Provided records.
(** A process starts to wait for the exit code. *)
Lemma inv_wait t s a tok roles pipes pid p p' n :
  INV t s a tok roles pipes -> s_procs s !! pid = Some p -> roles !! pid = Some Outsider ->
  wpr (Waiter n) (p_fds p) p' (λ _ _ _, True) -> n ∈ pipes ->
  (forall ch, k_chans (s_kernel s) !! n = Some ch -> failure (ch_data ch) = false) ->
  (forall pid', roles !! pid' <> Some (Waiter n)) ->
  (forall pid' o, roles !! pid' = Some (Owner o) -> o_waited o = true) ->
  INV t (System (s_kernel s) (<[pid := Process p' (p_fds p)]> (s_procs s))) a tok
    (<[pid := Waiter n]> roles) pipes.
Proof.
  intros [I1 I2 I3 I4 I5 I6 I7 I8 I9 I10 I11 I12 I13 I14 I15 I16 I17 I18 I19 I20] Hp Hro Hwp Hn Hd Hno Hw.
  split; cbn [s_kernel s_procs]; try done.
  - intros pid' p1 [[<- <-]|[Hne Hp1]]%lookup_insert_Some.
    + exists (Waiter n). by rewrite lookup_insert_eq.
    + rewrite lookup_insert_ne by done. by apply I6.
  - intros pid' [H Hne]%lookup_insert_None. rewrite lookup_insert_ne by done. by apply I7.
  - intros pid' o [[_ ?]|[_ H]]%lookup_insert_Some; [done|by eapply I8].
  - intros pid' o p1 [[_ ?]|[? H]]%lookup_insert_Some; [done|].
    rewrite lookup_insert_ne by done. by eapply I9.
  - intros pid' o z [[_ ?]|[_ H]]%lookup_insert_Some; [done|by eapply I10].
  - intros pid' o ph [[_ ?]|[_ H]]%lookup_insert_Some; [done|by eapply I11].
  - intros pid' o p1 fd m [[_ ?]|[_ H]]%lookup_insert_Some; [done|]. by rewrite (Hw _ _ H).
  - intros pid' m [[_ [= <-]]|[_ H]]%lookup_insert_Some; [done|by eapply I13].
  - intros pid' p1 fd m ch [[<- [= <-]]|[Hne H]]%lookup_insert_Some Hp1 Hfd Hch; [by rewrite Hd|].
    rewrite lookup_insert_ne in Hp1 by done. by eapply I14.
  - intros pid1 pid2 m [[<- E1]|[_ H1]]%lookup_insert_Some [[<- E2]|[_ H2]]%lookup_insert_Some;
      [done|simplify_eq; by destruct (Hno pid2)|simplify_eq; by destruct (Hno pid1)|by eapply I15].
  - destruct I16 as [Hfds Hpi Hfi]. split; [|done|done].
    intros pid' p1 fd o [[<- <-]|[_ H]]%lookup_insert_Some; [exact (Hfds _ _ _ _ Hp)|by eapply Hfds].
  - intros m ch Hm%(fifo_chan_copy _ _ _ _ _ _ _ Hp). by eapply I17.
  - intros pid' [[_ ?]|[_ H]]%lookup_insert_Some; [done|auto].
  - intros pid' e [[_ ?]|[_ H]]%lookup_insert_Some; [done|by eapply I19].
  - intros pid' (ro1 & H1 & H2)%I20. exists ro1. rewrite lookup_insert_ne; [done|]. intros <-.
    rewrite Hro in H1. by injection H1 as <-.
Qed.

(** Only the process that forks gets on: the first half of a fork. *)
Lemma inv_fork_self t s a tok roles pipes pid k T p' ro ro' tok' l :
  INV t s a tok roles pipes -> s_procs s !! pid = Some (Process (Call (Px Fork) k) T) ->
  roles !! pid = Some ro ->
  (ro' = ro /\ tok' = tok \/ ro' = Outsider /\ (exists o, ro = Owner o) /\ tok' <> TkFree /\
     forall n, tok' <> TkChan n) ->
  wpr ro' T p' (λ _ _ _, True) ->
  INV (t ++ [l]) (System (s_kernel s) (<[pid := Process p' T]> (s_procs s))) a tok'
    (<[pid := ro']> roles) pipes.
Proof.
  intros Hinv Hp Hro Hcase Hwp. pose proof Hinv as [I1 I2 I3 I4 I5 I6 I7 I8 I9 I10 I11 I12 I13 I14 I15 I16 I17 I18 I19 I20].
  assert (chans_ok pipes (s_kernel s) (<[pid := Process p' T]> (s_procs s))) as Hch.
  { destruct I16 as [Hfds Hpi Hfi]. split; [|done|done].
    intros pid' p1 fd o [[<- <-]|[_ H]]%lookup_insert_Some; [exact (Hfds _ _ _ _ Hp)|by eapply Hfds]. }
  assert (tok = TkFree <-> tok' = TkFree) as Htf.
  { destruct Hcase as [[_ ->]|(_ & [o ->] & Hnf & _)]; [done|]. rewrite (I8 _ _ Hro). done. }
  eapply (inv_update Root Id Bundles starters guests t s a tok); eauto.
  - by rewrite I4.
  - intros st Hst. by apply good_mono, I5.
  - destruct Hcase as [[-> ->]|(-> & [o' ->] & _)]; [|by split]. split; try done.
    + intros o ->. by eapply I8.
    + intros o -> _. by apply (I9 _ _ _ Hro Hp).
    + intros o z ->. by eapply I10.
    + intros o ph -> ??. apply started_mono. by eapply I11.
    + intros o fd n ->. by apply (I12 _ _ _ _ _ Hro Hp).
    + intros e ->. destruct (I19 _ _ Hro) as (st & ? & ?). exists st. eauto using good_mono.
  - intros pid' o Hne Ho. destruct Hcase as [[-> ->]|(_ & [o' ->] & _)]; [by eauto 10|].
    pose proof (I8 _ _ Hro). pose proof (I8 _ _ Ho). congruence.
  - intros pid' p1 fd n ch Hw Hp1 Hfd Hn Hfail.
    destruct (table_back _ _ _ _ _ _ _ _ Hp Hp1 Hfd) as (p0 & Hp0 & Hfd0).
    destruct Hcase as [[-> ->]|(-> & [o ->] & _ & Hnc)].
    + rewrite insert_id in Hw by done. by eapply I14.
    + apply lookup_insert_Some in Hw as [[_ ?]|[_ Hw]]; [done|].
      pose proof (I14 _ _ _ _ _ Hw Hp0 Hfd0 Hn Hfail). pose proof (I8 _ _ Hro). congruence.
  - intros n ch Hn ??. apply started_mono. eapply I17; [|done..]. exact (fifo_chan_copy _ _ _ _ _ _ _ Hp Hn).
Qed.

Lemma rok_fork_inv ro T (F : sysret -> role) :
  rok Root Id Bundles ro T (Px Fork) F ->
  exists rp rc, rfork T ro rp rc /\
    forall r, F r = if ret r <? 0 then ro else if ret r =? 0 then rc else rp.
Proof.
  enough (forall c F, rok Root Id Bundles ro T c F ->
    match c as c return (resp c -> role) -> Prop with
    | Px Fork => λ F, exists rp rc, rfork T ro rp rc /\
        forall r, F r = if ret r <? 0 then ro else if ret r =? 0 then rc else rp
    | _ => λ _, True
    end F) as H by exact (H (Px Fork) F).
  intros c F' Hok. destruct Hok as [? ? c [_ Hc]|ro rp rc T Hf| | | | | | | | | | | | | | | | | | |]; try done.
  - by destruct c as [[]|[]|[]|[]|].
  - by exists rp, rc.
Qed.

(** The child becomes the owner. *)
Lemma fork_owner t s a tok roles pipes pid k T o w l roles' child p' :
  INV t s a tok roles pipes -> s_procs s !! pid = Some (Process (Call (Px Fork) k) T) ->
  roles !! pid = Some (Owner o) -> (o_waited w = false -> o_waited o = false) ->
  o_phase w = o_phase o -> o_tmp w = o_tmp o -> o_self w = None ->
  (forall pid' n, roles' !! pid' = Some (Waiter n) -> roles !! pid' = Some (Waiter n)) ->
  wpr (Owner w) T p' (λ _ _ _, True) ->
  role_ok Root Id Bundles starters (t ++ [l]) roles' child Outsider (Owner w) T p' (s_kernel s) a (TkProc child).
Proof.
  intros [I1 I2 I3 I4 I5 I6 I7 I8 I9 I10 I11 I12 I13 I14 I15 I16 I17 I18 I19 I20] Hp Hro Hw Hph Ht Hself Hold Hwp.
  split; try done.
  - intros ? [= <-] _. destruct (I9 _ _ _ Hro Hp I) as [H1 H2]. unfold owner_files. by rewrite Hph, Ht.
  - intros ? z [= <-]. by rewrite Hself.
  - intros ? ph [= <-] Hph' Hwk. apply started_mono. eapply I11; eauto. by rewrite <- Hph.
  - intros ? fd n [= <-] Hwf Hn. destruct (I12 _ _ _ _ _ Hro Hp (Hw Hwf) Hn) as [H1 H2]. split; [|done].
    intros pid' H%Hold. by eapply H1.
Qed.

Task item. What lines of the material above hold the string "TkFree"? Please copy them.

The answer.
  (ro' = ro /\ tok' = tok \/ ro' = Outsider /\ (exists o, ro = Owner o) /\ tok' <> TkFree /\
  assert (tok = TkFree <-> tok' = TkFree) as Htf.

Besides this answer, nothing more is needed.